Мысли Уильяма перекинулись на детей. Он думал теперь о юном Вилли, о его честных и доверчивых глазах. Мальчик принес отцу щенка, только что родившегося у его собаки. Уильям отложил перо, взял тряпицу, в которую был завернут малыш, и стал тереть слабенькое тельце, пока ангелы не заулыбались с небес и не вдохнули жизнь в заморыша. И сын смотрел на него со священным трепетом и восторгом; можно ли забыть такой взгляд? Вилли считал отца непобедимым. Вправе ли Уильям разочаровать сына? А маленькая Анна, личиком подобная херувиму; Анна, чей кроткий нрав способен растопить самое суровое отцовское сердце! Уильям извлек из нагрудного кармана подарок дочери – первую в ее жизни вышивку. Анна сама придумала вышить его инициалы. Уильям обещал девочке взять подарок в бой – дескать, это будет его талисман. Теперь он поцеловал мятый лоскут, молясь на него как на икону или ладанку.
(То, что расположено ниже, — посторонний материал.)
(* ===== verification/KernelUpload.v ===== *)
(** * The kernel side: protocol inference and socket data upload

    Models src/bpf/include/protocol_analyzer.h, src/bpf/include/socket_reader.h and
    src/bpf/include/socket_data.h: guessing the protocol of a payload from its first
    bytes, and sending the payload to user space in chunks.

    - A payload is read from user memory through [bpf_probe_read]; a chunk is built
      in the per-CPU [rover_data_heap], so bytes that are not written keep the
      contents of an earlier event.
    - [upload_socket_data_buf] and [upload_socket_data_iov] run their six unrolled
      iterations as a fold; C arithmetic wraps at the width of the variable.

    The theorems on these definitions are in KernelLaws.v. *)

From stdpp Require Import base gmap list strings.
From Stdlib Require Import ZArith Lia.
From S2P Require Import Prelude Interfaces Events Kernel.

Notation CONNECTION_PROTOCOL_UNKNOWN := 0 (only parsing).
Notation CONNECTION_PROTOCOL_HTTP1 := 1 (only parsing).
Notation CONNECTION_PROTOCOL_HTTP2 := 2 (only parsing).
Notation CONNECTION_MESSAGE_TYPE_UNKNOWN := 0 (only parsing).
Notation CONNECTION_MESSAGE_TYPE_REQUEST := 1 (only parsing).
Notation CONNECTION_MESSAGE_TYPE_RESPONSE := 2 (only parsing).
Notation MAX_PROTOCOL_SOCKET_READ_LENGTH := 31 (only parsing).
Notation MAX_TRANSMIT_SOCKET_READ_LENGTH := 20480 (only parsing).
Notation SOCKET_UPLOAD_CHUNK_LIMIT := 6 (only parsing).

(** ** Protocol inference

    A buffer is the function from an offset to the byte there. *)

Definition char_codes (s : string) : list Z :=
  (λ c, Z.of_nat (Ascii.nat_of_ascii c)) <$> String.list_ascii_of_string s.

(** [buf[0] == 'H' && buf[1] == 'T' && ...] *)
Fixpoint starts_at (buf : Z → Z) (i : Z) (cs : list Z) : bool :=
  match cs with
  | [] => true
  | c :: cs => (buf i =? c) && starts_at buf (i + 1) cs
  end.

Definition starts (buf : Z → Z) (s : string) : bool := starts_at buf 0 (char_codes s).

Definition infer_http1_message (buf : Z → Z) (count : Z) : Z :=
  if count <? 16 then CONNECTION_MESSAGE_TYPE_UNKNOWN
  else if starts buf "HTTP" then CONNECTION_MESSAGE_TYPE_RESPONSE
  else if starts buf "GET" then CONNECTION_MESSAGE_TYPE_REQUEST
  else if starts buf "POST" then CONNECTION_MESSAGE_TYPE_REQUEST
  else if starts buf "OPTIONS" then CONNECTION_MESSAGE_TYPE_REQUEST
  else if starts buf "HEAD" then CONNECTION_MESSAGE_TYPE_REQUEST
  else if starts buf "PUT" then CONNECTION_MESSAGE_TYPE_REQUEST
  else if starts buf "DELETE" then CONNECTION_MESSAGE_TYPE_REQUEST
  else if starts buf "CONNECT" then CONNECTION_MESSAGE_TYPE_REQUEST
  else if starts buf "TRACE" then CONNECTION_MESSAGE_TYPE_REQUEST
  else if starts buf "PATCH" then CONNECTION_MESSAGE_TYPE_REQUEST
  else CONNECTION_MESSAGE_TYPE_UNKNOWN.

(** The terminating zero byte of [magic] is compared with the zero of [buffer]. *)
Definition is_http2_magic (buf : Z → Z) : bool := starts buf "PRI * HTTP/2".

Definition be32 (b0 b1 b2 b3 : Z) : Z :=
  Z.lor (Z.shiftl b0 24) (Z.lor (Z.shiftl b1 16) (Z.lor (Z.shiftl b2 8) b3)).

(** The inner loop: look for an index of the static table in the header block;
    [None] when the loop ends without one. *)
Fixpoint scan_header (n : nat) (frame : Z → Z) (count offset : Z) : option Z :=
  match n with
  | O => None
  | S n =>
    if count <? offset then Some CONNECTION_MESSAGE_TYPE_UNKNOWN
    else
      let staticInx := Z.land (frame offset) 0x7f in
      if (staticInx <=? 61) && (0 <? staticInx) then
        Some (if (staticInx =? 1) || (staticInx =? 2) || (staticInx =? 3) || (staticInx =? 4) ||
                 (staticInx =? 5)
              then CONNECTION_MESSAGE_TYPE_REQUEST else CONNECTION_MESSAGE_TYPE_RESPONSE)
      else scan_header n frame count (offset + 1)
  end.

(** The loop over the frames, five at most. *)
Fixpoint scan_frames (n : nat) (buf : Z → Z) (count frameOffset : Z) : Z :=
  match n with
  | O => CONNECTION_MESSAGE_TYPE_UNKNOWN
  | S n =>
    if count <=? frameOffset then CONNECTION_MESSAGE_TYPE_UNKNOWN
    else
      let frame := λ i, buf (frameOffset + i) in
      let next := u32 (frameOffset + Z.shiftr (be32 (frame 0) (frame 1) (frame 2) (frame 3)) 8 + 9) in
      if 0x09 <? frame 3 then CONNECTION_MESSAGE_TYPE_UNKNOWN
      else if negb (frame 3 =? 0x1) then scan_frames n buf count next
      else if negb (Z.land (frame 4) 0xd2 =? 0) || negb (Z.land (frame 5) 0x01 =? 0)
      then CONNECTION_MESSAGE_TYPE_UNKNOWN
      else if be32 (Z.land (frame 5) 0x7f) (frame 6) (frame 7) (frame 8) =? 0
      then CONNECTION_MESSAGE_TYPE_UNKNOWN
      else
        let headerBlockFragmentOffset :=
          9 + (if Z.land (frame 4) 0x08 =? 0 then 0 else 1)
            + (if Z.land (frame 4) 0x20 =? 0 then 0 else 5) in
        match scan_header 6 frame count headerBlockFragmentOffset with
        | Some type => type
        | None => scan_frames n buf count next
        end
  end.

Definition infer_http2_message (buf : Z → Z) (count : Z) : Z :=
  if count <? 9 then CONNECTION_MESSAGE_TYPE_UNKNOWN
  else scan_frames 5 buf count (if is_http2_magic buf then 24 else 0).

(** The message type, and the protocol written through [protocol_ref]. *)
Definition analyze_protocol (buf : Z → Z) (count protocol : Z) : Z * Z :=
  let type := infer_http1_message buf count in
  if negb (type =? CONNECTION_PROTOCOL_UNKNOWN) then (type, CONNECTION_PROTOCOL_HTTP1)
  else
    let type := infer_http2_message buf count in
    if negb (type =? CONNECTION_PROTOCOL_UNKNOWN) then (type, CONNECTION_PROTOCOL_HTTP2)
    else (type, protocol).

(** ** The protocol reader *)

Section reader.
Context {R : Type} `{!MemoryReader R}.

(** [struct iovec]: base and length. *)
Definition read_iovec (r : R) (a : Z) : Z * Z :=
  let b := bpf_probe_read 16 a r in (le_Z (take 8 b), le_Z (drop 8 b)).

(** The length of the data in the reader's buffer; [None] is NULL.  A null pointer
    is 0. *)
Definition read_socket_data (env : kenv R) (buf iovec bytes_count : Z) (s : kstate)
  : option Z * kstate :=
  let '(data_buf, size) :=
    if decide (buf ≠ 0) then (buf, bytes_count)
    else if decide (iovec ≠ 0) then
      let '(iov_base, iov_len) := read_iovec (memory env) iovec in
      (iov_base, if bytes_count <? iov_len then bytes_count else iov_len)
    else (0, 0) in
  if size <=? 0 then (None, s)
  else
    let size := if MAX_PROTOCOL_SOCKET_READ_LENGTH <? size
                then MAX_PROTOCOL_SOCKET_READ_LENGTH else size in
    let size := Z.land size 0x1f in
    let n := Z.land size MAX_PROTOCOL_SOCKET_READ_LENGTH in
    let data := bpf_probe_read (Z.to_nat n) data_buf (memory env) in
    (Some n, set_reader_buffer (data ++ drop (length data) (reader_buffer s)) s).

(** The memory at the reader's buffer, as the analyzer reads it. *)
Definition reader_bytes (env : kenv R) (s : kstate) : Z → Z := λ i,
  default (behind_reader env i) (reader_buffer s !! Z.to_nat i).
End reader.

(** ** Uploading socket data *)

Definition generate_socket_sequence (conid data_id : Z) (s : kstate) : Z * kstate :=
  match bpf_map_lookup_elem socket_data_sequence_generator conid s with
  | None =>
    (0, bpf_map_update_elem socket_data_sequence_generator conid (MkSequence data_id 0) s)
  | Some seq =>
    let sequence := if negb (seq_data_id seq =? data_id) then 0 else u16 (seq_sequence seq + 1) in
    (sequence, write_elem socket_data_sequence_generator conid (MkSequence data_id sequence) s)
  end.

Record upload_data_args : Type := MkUploadArgs {
  start_time : Z; end_time : Z; con_id : Z; random_id : Z;
  socket_data_id : Z; prev_socket_data_id : Z;
  socket_data_iovec : Z; socket_data_iovlen : Z; bytes_count : Z; socket_data_buf : Z;
  data_direction : Z; connection_protocol : Z; connection_ssl : Z;
  socket_ssl_buffer_force_unfinished : Z; connection_skip_data_upload : Z; socket_data_ssl : bool
}.

Definition with_prev (prev : Z) (a : upload_data_args) : upload_data_args :=
  MkUploadArgs (start_time a) (end_time a) (con_id a) (random_id a) (socket_data_id a) prev
    (socket_data_iovec a) (socket_data_iovlen a) (bytes_count a) (socket_data_buf a)
    (data_direction a) (connection_protocol a) (connection_ssl a)
    (socket_ssl_buffer_force_unfinished a) (connection_skip_data_upload a) (socket_data_ssl a).

(** The members of [struct socket_data_upload_event] before [buffer], in order. *)
Definition upload_event_header (index size is_finished have_reduce : Z) (a : upload_data_args)
  : list field :=
  [FInt 1 (connection_protocol a); FInt 1 have_reduce; FInt 1 (data_direction a);
   FInt 1 is_finished; FInt 2 index; FInt 2 size; FInt 8 (start_time a); FInt 8 (end_time a);
   FInt 8 (con_id a); FInt 8 (random_id a); FInt 8 (socket_data_id a);
   FInt 8 (prev_socket_data_id a); FInt 8 (bytes_count a)].

(** [sizeof(struct socket_data_upload_event)] *)
Definition sizeof_upload_event : Z := 64 + MAX_TRANSMIT_SOCKET_READ_LENGTH.

Section upload.
Context {R : Type} `{!MemoryReader R}.

Definition upload_socket_data_with_buffer (env : kenv R) (index buf size is_finished have_reduce : Z)
    (args : upload_data_args) (s : kstate) : kstate :=
  let size := if MAX_TRANSMIT_SOCKET_READ_LENGTH <? size
              then MAX_TRANSMIT_SOCKET_READ_LENGTH else size in
  if size <=? 0 then s
  else
    let header := encode (upload_event_header index size is_finished have_reduce args) in
    let data := bpf_probe_read (Z.to_nat (Z.land size 0x7ff)) buf (memory env) in
    let event := header ++ data ++ drop (length header + length data) (rover_data_heap s) in
    rover_submit_buf socket_data_upload_queue (take (Z.to_nat sizeof_upload_event) event) s.

(** One iteration of the chunk loop, on the bytes sent so far. *)
Definition upload_buf_chunk (env : kenv R) (buf size : Z) (args : upload_data_args)
    (force_unfinished : Z) (st : Z * kstate) (index : nat) : Z * kstate :=
  let '(already_send, s) := st in
  let remaining := size - already_send in
  let '(need_send_in_chunk, have_reduce) :=
    if MAX_TRANSMIT_SOCKET_READ_LENGTH <? remaining
    then (MAX_TRANSMIT_SOCKET_READ_LENGTH, 1) else (u64 remaining, 0) in
  let is_finished :=
    if (size <=? u64 (need_send_in_chunk + already_send)) ||
       (Z.of_nat index =? SOCKET_UPLOAD_CHUNK_LIMIT - 1) then 1 else 0 in
  let '(sequence, is_finished, s) :=
    if (force_unfinished =? 1) && (0 <? need_send_in_chunk) then
      let '(q, s) := generate_socket_sequence (con_id args) (socket_data_id args) s in
      (u8 q, 0, s)
    else (Z.of_nat index, is_finished, s) in
  (already_send + need_send_in_chunk,
   upload_socket_data_with_buffer env sequence (buf + already_send) need_send_in_chunk is_finished
     have_reduce args s).

Definition upload_socket_data_buf (env : kenv R) (buf size : Z) (args : upload_data_args)
    (force_unfinished : Z) (s : kstate) : kstate :=
  snd (foldl (upload_buf_chunk env buf size args force_unfinished) (0, s)
         (seq 0 (Z.to_nat SOCKET_UPLOAD_CHUNK_LIMIT))).

(** The variables of [upload_socket_data_iov]. *)
Record iov_loop : Type := MkIovLoop {
  already_send : Z; cur_iov_sended : Z; iov_index : Z; loop_count : Z; iov_state : kstate
}.

Definition UPLOAD_PER_SOCKET_DATA_IOV (env : kenv R) (iov iovlen size : Z) (args : upload_data_args)
    (l : iov_loop) : iov_loop :=
  if iov_index l <? iovlen then
    let '(iov_base, iov_len) := read_iovec (memory env) (iov + 16 * iov_index l) in
    let remaining := size - already_send l in
    let need := u64 (remaining - cur_iov_sended l) in
    let '(need, have_reduce, index, sended) :=
      if iov_len <? u64 (cur_iov_sended l + need) then
        let need := u64 (iov_len - cur_iov_sended l) in
        if MAX_TRANSMIT_SOCKET_READ_LENGTH <? need
        then (MAX_TRANSMIT_SOCKET_READ_LENGTH, 1, iov_index l, cur_iov_sended l)
        else (need, 0, u8 (iov_index l + 1), 0)
      else if MAX_TRANSMIT_SOCKET_READ_LENGTH <? need
      then (MAX_TRANSMIT_SOCKET_READ_LENGTH, 1, iov_index l, cur_iov_sended l)
      else (need, 0, iov_index l, cur_iov_sended l) in
    let is_finished :=
      if (size <=? u64 (need + already_send l)) || (loop_count l =? SOCKET_UPLOAD_CHUNK_LIMIT - 1)
      then 1 else 0 in
    MkIovLoop (already_send l + need) sended index (u8 (loop_count l + 1))
      (* the base is taken after [cur_iov_sended] was reset *)
      (upload_socket_data_with_buffer env (loop_count l) (iov_base + sended) need is_finished
         have_reduce args (iov_state l))
  else l.

Definition upload_socket_data_iov (env : kenv R) (iov iovlen size : Z) (args : upload_data_args)
    (s : kstate) : kstate :=
  iov_state (Nat.iter (Z.to_nat SOCKET_UPLOAD_CHUNK_LIMIT)
               (UPLOAD_PER_SOCKET_DATA_IOV env iov iovlen size args) (MkIovLoop 0 0 0 0 s)).

Definition upload_socket_data (env : kenv R) (args : upload_data_args) (s : kstate) : kstate :=
  if (connection_protocol args =? CONNECTION_PROTOCOL_UNKNOWN) ||
     negb (connection_ssl args =? Z.b2z (socket_data_ssl args)) ||
     (connection_skip_data_upload args =? 1)
  then s
  else
    let latest := bpf_map_lookup_elem socket_data_last_id_map (con_id args) s in
    let prev := match latest with
                | Some l => if last_random_id l =? random_id args then last_socket_data_id l else 0
                | None => 0
                end in
    let args := with_prev prev args in
    let s :=
      if decide (socket_data_buf args ≠ 0) then
        upload_socket_data_buf env (socket_data_buf args) (bytes_count args) args
          (socket_ssl_buffer_force_unfinished args) s
      else if decide (socket_data_iovec args ≠ 0) then
        upload_socket_data_iov env (socket_data_iovec args) (socket_data_iovlen args)
          (bytes_count args) args s
      else s in
    if match latest with
       | None => true
       | Some l => negb (last_socket_data_id l =? socket_data_id args)
       end
    then bpf_map_update_elem socket_data_last_id_map (con_id args)
           (MkLastId (random_id args) (socket_data_id args)) s
    else s.
End upload.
Взгляд его рассеянно следовал за светящейся точкой – огоньком на носу какого-то суденышка, пересекавшего Темзу, а мысли были заняты Уинифред. Новый приступ тревоги охватил Уильяма. Его трясло от пронизывающего холода, царившего в камере; холод напомнил о здоровье Уинифред, которое в лучшем случае можно было назвать хрупким. Что за бремя он взвалил на жену, поставив перед ней такую задачу! Поистине ему нет прощения. Для изнеженной дамы пересечь Британию с севера на юг даже при благоприятной погоде – тяжкое испытание; а каково это в зимнюю стужу? Уильям почти не сомневался: Уинифред заболеет уже на третий-четвертый день пути. Его сестра и зять способны предложить лишь невидимую помощь – например, золотые монеты, но не должны показываться в обществе жены своего родственника-якобита.

Теперь поздно раскаиваться в просьбе. Миновало уже несколько дней. С Божьей помощью письмо Уильяма передано Уинифред. Он достаточно знает свою жену; можно не сомневаться, что она ни секунды не потратила на колебания и мысли о собственной безопасности. Уильям грустно улыбнулся, представив, как его обожаемая супруга отбрасывает письмо, порывисто хватает плащ и вскакивает на коня, чтобы мчаться прямо на юг, не тревожась о таких пустяках, как платье и прическа. Уинифред – бесстрашная; из этой данности и надо черпать силы. Уильям должен оставаться бодрым и спокойным – ради жены.

* * *

Вместе с Джейн в Терреглс отправилась Сесилия – верная служанка Уинифред. Настолько верная, что правильнее было бы назвать ее подругой. Тронулись в путь, едва забрезжила заря, и с самого начала ехали в молчании. Джейн наслаждалась редкой здесь роскошью – предаться собственным мыслям. А мысли возвращались к ее первому утру в Шотландии восемнадцатого века.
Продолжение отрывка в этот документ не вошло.